Nonostante le quasi giornaliere rassicurazioni del ministro delle finanze greco, che "esclude" la possibilità di default o la necessità di una futura ristrutturazione del debito, in questi giorni si fanno strada nuove ipotesi "politically correct": si parla infatti di "reprofiling", di riscadenziamento del debito, operazioni queste che altre non sono che una ristrutturazione mascherata o un default "soft".
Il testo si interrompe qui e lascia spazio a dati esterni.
Lemma accumulate_total b id k ex pk :
  is_open b = true → applies_to_index k = true →
  ∃ r, BatchKind.accumulate (E:=E) b id k ex pk = Ok r ∧
    (∀ b', r = Continue b' → is_open b' = true).
Proof.
  intros Hb Hk. unfold BatchKind.accumulate.
  destruct (from_applies_to_index k Hk) as [ak ->]. simpl.
  destruct (BatchKind.accumulate_pk _ _ _ _) as [|bpk];
    [eexists; split; [done|]; naive_solver|].
  destruct ak; try (by eexists; split; [done|]; naive_solver);
    (destruct (negb ex && _ && _); [by eexists; split; [done|]; naive_solver|]);
    destruct b; simpl in Hb |- *; try done; repeat case_match;
    try (by eexists; split; [done|]; naive_solver).
Qed.

Lemma autobatch_loop_total b create ex pk l :
  is_open b = true → Forall (λ x, applies_to_index x.2 = true) l →
  ∃ r, autobatch_loop (E:=E) b create ex pk l = Ok r.
Proof.
  intros Hb Hl. revert b Hb. induction Hl as [|[id k] l Hk _ IH]; intros b Hb; simpl; [eauto|].
  destruct (accumulate_total b id k ex pk Hb Hk) as (r & -> & Hr). simpl.
  destruct r as [[b' r]|b']; [eauto|]. apply IH. by apply Hr.
Qed.
End autobatch_lemmas.

(** ** Correctness of the autobatcher *)

Section autobatch_theorems.
Context `{Externals} {E : Type}.

(** What a returned batch is made of. *)
Lemma autobatch_inv enqueued index_already_exists primary_key b create reason :
  autobatch (E:=E) enqueued index_already_exists primary_key = Ok (Some (b, create, reason)) →
  ∃ done rest, enqueued = done ++ rest ∧ done ≠ [] ∧ BatchInv done b ∧
    (reason = None → rest = []).
Proof.
  apply (autobatch_ind (λ done b, BatchInv done b ∧ is_open b = true) BatchInv).
  - by intros ?? [].
  - intros ????? [HI Ho] Hr. by apply (accumulate_inv _ _ _ _ _ _ _ HI Ho) in Hr.
  - intros ?????? [HI Ho] Hr. apply (accumulate_inv _ _ _ _ _ _ _ HI Ho) in Hr.
    destruct Hr as [?|[? _]]; [by left|by right].
  - intros ??? Hr. by apply new_inv in Hr.
  - intros ??? Hr _. by apply new_inv in Hr.
Qed.

(** The imports of one batch agree on the primary key: they declare either
    none, or the one of the index when it has one, or else the one the first
    import declares (which is also the one recorded in the batch).  The only
    exception is the batch of one task that is meant to fail because its
    primary key is not the one of the index. *)
Theorem autobatch_primary_key enqueued index_already_exists primary_key b create reason :
  autobatch (E:=E) enqueued index_already_exists primary_key = Ok (Some (b, create, reason)) →
  (∀ id in_index in_task,
     reason ≠ Some (BatchStopReason.PrimaryKeyIndexMismatch id in_index in_task)) →
  ∃ done rest, enqueued = done ++ rest ∧ BatchInv done b ∧ PkInv primary_key done b.
Proof.
  intros Ha Hreason.
  eapply (autobatch_ind
    (λ done b, (BatchInv done b ∧ is_open b = true) ∧ PkInv primary_key done b)
    (λ done b, BatchInv done b ∧ PkInv primary_key done b)) in Ha; [naive_solver|..].
  - naive_solver.
  - intros ????? [[HI Ho] Hp] Hr. split.
    + by apply (accumulate_inv _ _ _ _ _ _ _ HI Ho) in Hr.
    + by apply (accumulate_pk_inv _ _ _ _ _ _ _ HI Hp) in Hr.
  - intros ?????? [[HI Ho] _] Hr. apply (accumulate_inv _ _ _ _ _ _ _ HI Ho) in Hr.
    destruct Hr as [?|[? [ids ->]]]; [by left|by right].
  - intros ??? Hr. split; [by apply new_inv in Hr | by apply new_pk_inv in Hr].
  - intros id k r Hr ->. split; [by apply new_inv in Hr|].
    unfold BatchKind.new in Hr. destruct k; simpl in Hr; simplify_eq; try exact I.
    destruct (_ || _ || _); simplify_eq.
    destruct primary_key as [?|], primary_key0 as [?|]; simplify_eq/=.
    by destruct (Hreason id s s0).
Qed.

(** The index creation flag is sound: it says whether the first task of
    the batch may create the index, and when it is false for an index that does
    not exist, no task of the batch was allowed to create that index. *)
Theorem autobatch_index_creation enqueued index_already_exists primary_key b create reason :
  autobatch (E:=E) enqueued index_already_exists primary_key = Ok (Some (b, create, reason)) →
  (∃ id k, head enqueued = Some (id, k) ∧ create = may_create_index k) ∧
  (index_already_exists = false → create = false →
   ∃ done rest, enqueued = done ++ rest ∧ BatchInv done b ∧
     all_kinds (λ k, negb (may_create_index k)) done).
Proof.
  intros Ha. split.
  - unfold autobatch in Ha. destruct enqueued as [|[id k] l]; [done|].
    apply bind_Ok in Ha as ([r create1] & Hn & Hl). exists id, k. split; [done|].
    apply new_create in Hn as ->. destruct r as [[]|]; [by simplify_eq|].
    apply bind_Ok in Hl as ([[b2 create2] reason2] & Hl & [= -> -> ->]).
    eapply (autobatch_loop_ind (λ _ _, True) (λ _ _, True) _ _ _ _ []) in Hl; naive_solver.
  - intros -> ->.
    eapply (autobatch_ind
      (λ done b, (BatchInv done b ∧ is_open b = true) ∧ NoCreateInv done b)
      (λ done b, BatchInv done b ∧ all_kinds (λ k, negb (may_create_index k)) done)) in Ha;
      [naive_solver|..].
    + intros ?? [[] []]. done.
    + intros ????? [[HI Ho] Hp] Hr. split.
      * by apply (accumulate_inv _ _ _ _ _ _ _ HI Ho) in Hr.
      * by apply (accumulate_no_create _ _ _ _ _ _ Hp) in Hr.
    + intros ? ? ? k ?? [[HI Ho] [_ Hp]] Hr. apply (accumulate_inv _ _ _ _ _ _ _ HI Ho) in Hr.
      destruct Hr as [?|[HI' [ids ->]]]; [by left|right]. split; [done|].
      rewrite all_kinds_snoc. split; [done|].
      apply BatchInv_not_index_deletion_last in HI'. by destruct k.
    + intros ??? Hr. split; [by apply new_inv in Hr | by apply new_no_create in Hr].
    + intros ??? Hr _. split; [by apply new_inv in Hr|]. apply new_create in Hr.
      unfold all_kinds. rewrite Forall_singleton. simpl. by rewrite <-Hr.
Qed.
(* ===== verification/SchedUtils.v ===== *)
(** * Utilities of the scheduler

    [crates/index-scheduler/src/utils.rs], [error.rs] and the batch types of
    [crates/meilisearch-types/src/batches.rs]: the batch being processed, the
    date tables, the functions that rewrite or check a task, and the
    dichotomic search. *)

From S2P Require Import Prelude TaskTypes DetailsView.
Open Scope Z_scope.

(** ** Errors of the index scheduler *)

Section Error.
Context `{Externals}.

Inductive Error :=
| WithCustomErrorCode (code : Code) (e : Error)
| BadTaskId (received expected : TaskId)
| IndexNotFound (index : string)
| IndexAlreadyExists (index : string)
| SwapDuplicateIndexFound (index : string)
| SwapDuplicateIndexesFound (indexes : list string)
| SwapIndexNotFound (index : string)
| NoSpaceLeftInTaskQueue
| SwapIndexesNotFound (indexes : list string)
| CorruptedDump
| InvalidTaskDate (field date : string)
| InvalidTaskUid (task_uid : string)
| InvalidBatchUid (batch_uid : string)
| InvalidTaskStatuses (status : string)
| InvalidTaskTypes (type_ : string)
| InvalidTaskCanceledBy (canceled_by : string)
| InvalidIndexUid (index_uid : string)
| TaskNotFound (id : TaskId)
| TaskFileNotFound (id : TaskId)
| BatchNotFound (id : BatchId)
| TaskDeletionWithEmptyQuery
| TaskCancelationWithEmptyQuery
| AbortedTask
| Dump (e : ForeignError)
| Heed (e : ForeignError)
| Milli (error : MilliError) (index_uid : option string)
| ProcessBatchPanicked (msg : string)
| FileStore (e : ForeignError)
| IoError (e : ForeignError)
| Persist (e : ForeignError)
| FeatureNotEnabled (e : ForeignError)
| Anyhow (e : ForeignError)
| CreateBatch (e : Error)
| CorruptedTaskQueue
| DatabaseUpgrade (e : Error)
| RollbackFailed (index : string) (rollback_outcome : RollbackOutcome)
| UnrecoverableError (e : Error)
| IndexSchedulerVersionMismatch (index_scheduler_version package_version : Z * Z * Z)
| IndexVersionMismatch (index : string) (index_version package_version : Z * Z * Z)
| HeedTransaction (e : ForeignError).

Definition is_recoverable (e : Error) : bool :=
  match e with
  | CreateBatch _ | CorruptedTaskQueue | DatabaseUpgrade _ | UnrecoverableError _
  | IndexSchedulerVersionMismatch _ _ | IndexVersionMismatch _ _ _ | RollbackFailed _ _
  | HeedTransaction _ => false
  | _ => true
  end.
End Error.

(** ** Batches *)

Record BatchEnqueuedAt := mkBatchEnqueuedAt { earliest : DateTime; oldest : DateTime }.

Section batches.
Context `{Externals}.

Record BatchStats := mkBatchStats {
  total_nb_tasks : Z;
  bs_status : gmap Status.t Z;
  bs_types : gmap Kind.t Z;
  bs_index_uids : gmap string Z;
  progress_trace : Object;
  write_channel_congestion : option Object;
  internal_database_sizes : Object;
}.

Definition BatchStats_default : BatchStats :=
  mkBatchStats 0 ∅ ∅ ∅ object_empty None object_empty.

Record Batch := mkBatch {
  b_uid : BatchId;
  b_progress : option ProgressView;
  b_details : DetailsView;
  b_stats : BatchStats;
  b_started_at : DateTime;
  b_finished_at : option DateTime;
  b_enqueued_at : option BatchEnqueuedAt;
  b_stop_reason : string;
}.

Record ProcessingBatch := mkProcessingBatch {
  pb_uid : BatchId;
  pb_details : DetailsView;
  pb_stats : BatchStats;
  pb_statuses : gset Status.t;
  pb_kinds : gset Kind.t;
  pb_indexes : gset string;
  pb_canceled_by : gset TaskId;
  pb_enqueued_at : option BatchEnqueuedAt;
  pb_started_at : DateTime;
  pb_finished_at : option DateTime;
  pb_reason : BatchStopReason.t;
}.

(** [ProcessingBatch::new]; [now] is [OffsetDateTime::now_utc()]. *)
Definition ProcessingBatch_new (now : DateTime) (uid : BatchId) : ProcessingBatch := {|
  pb_uid := uid;
  pb_details := DetailsView_default;
  pb_stats := BatchStats_default;
  pb_statuses := {[Status.Processing]};
  pb_kinds := ∅;
  pb_indexes := ∅;
  pb_canceled_by := ∅;
  pb_enqueued_at := None;
  pb_started_at := now;
  pb_finished_at := None;
  pb_reason := BatchStopReason.Unspecified;
|}.

(** [*map.entry(k).or_default() += 1] on a counter of type [u32]. *)
Definition incr {K} `{Countable K} (k : K) (m : gmap K Z) : gmap K Z :=
  <[k := u32_wrap (default 0 (m !! k) + 1)]> m.

Definition with_batch_uid (task : Task) (b : option BatchId) : Task :=
  mkTask (uid task) b (enqueued_at task) (started_at task) (finished_at task) (error task)
    (canceled_by task) (details task) (status task) (kind task).

Definition accumulate_details (d : DetailsView) (task : Task) : DetailsView :=
  match details task with
  | Some details => accumulate d (DetailsView_from details)
  | None => d
  end.

Definition count_index_uid (m : gmap string Z) (task : Task) : gmap string Z :=
  match Task_index_uid task with
  | Some index_uid => incr index_uid m
  | None => m
  end.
Stati Uniti. Raggiunto il massimo legale del debito. Geithner vara misure urgenti
Il debito pubblico ha toccato il tetto fissato dalla legge in 14.300 miliardi di dollari e il Tesoro ha avviato misure urgenti per frenare gli investimenti. Il segretario al Tesoro, Timothy Geithner in una lettera al leader del Senato Harry Reid, preme sul Congresso affinché decida urgentemente di rialzare il tetto «per proteggere la credibilità e il credito gli Stati Uniti ed evitare catastrofiche conseguenze per i cittadini». Senza un rialzo di questi limiti, gli Usa rischiano infatti di non essere in grado di rimborsare le scadenze sul debito pubblico e quindi di diventare insolventi. In questo modo si creeranno disponibilità per far fronte ai suoi impegni coi creditori fino al 2 agosto, dopo di che gli Usa rischiano di non poter più rispettare gli impegni per il rimborso dei debiti, andando incontro ad un drammatico default.
L'amministrazione Obama decide così di mettere mano ai programmi federali sulle pensioni per non compromettere un accordo sul debito fra repubblicani e democratici. Tra le misure varate, la sospensione temporanea di due fondi pensioni pubblici: il Civil service retirement and disability fund e il Government securities investment fund.
Geithner ha inoltre ricordato che il governo farà ricorso a «misure speciali» - come «sospendere l'emissione del debito» - per consentire al governo di evitare il default almeno «fino al prossimo 2 agosto». Queste misure concederanno a Casa Bianca e leader congressuali il tempo necessario a raggiungere un accordo per ridurre il deficit pubblico e svelenire il clima politico in modo da consentire al Congresso d'innalzare il limite dell'indebitamento pubblico Usa.
La situazione è aggravata da un altissimo deficit di bilancio, che nel 2011 si stima supererà i 1600 miliardi di dollari, superiore al 10% del pil, e porterà presto il debito pubblico al superamento della soglia del 100% del pil.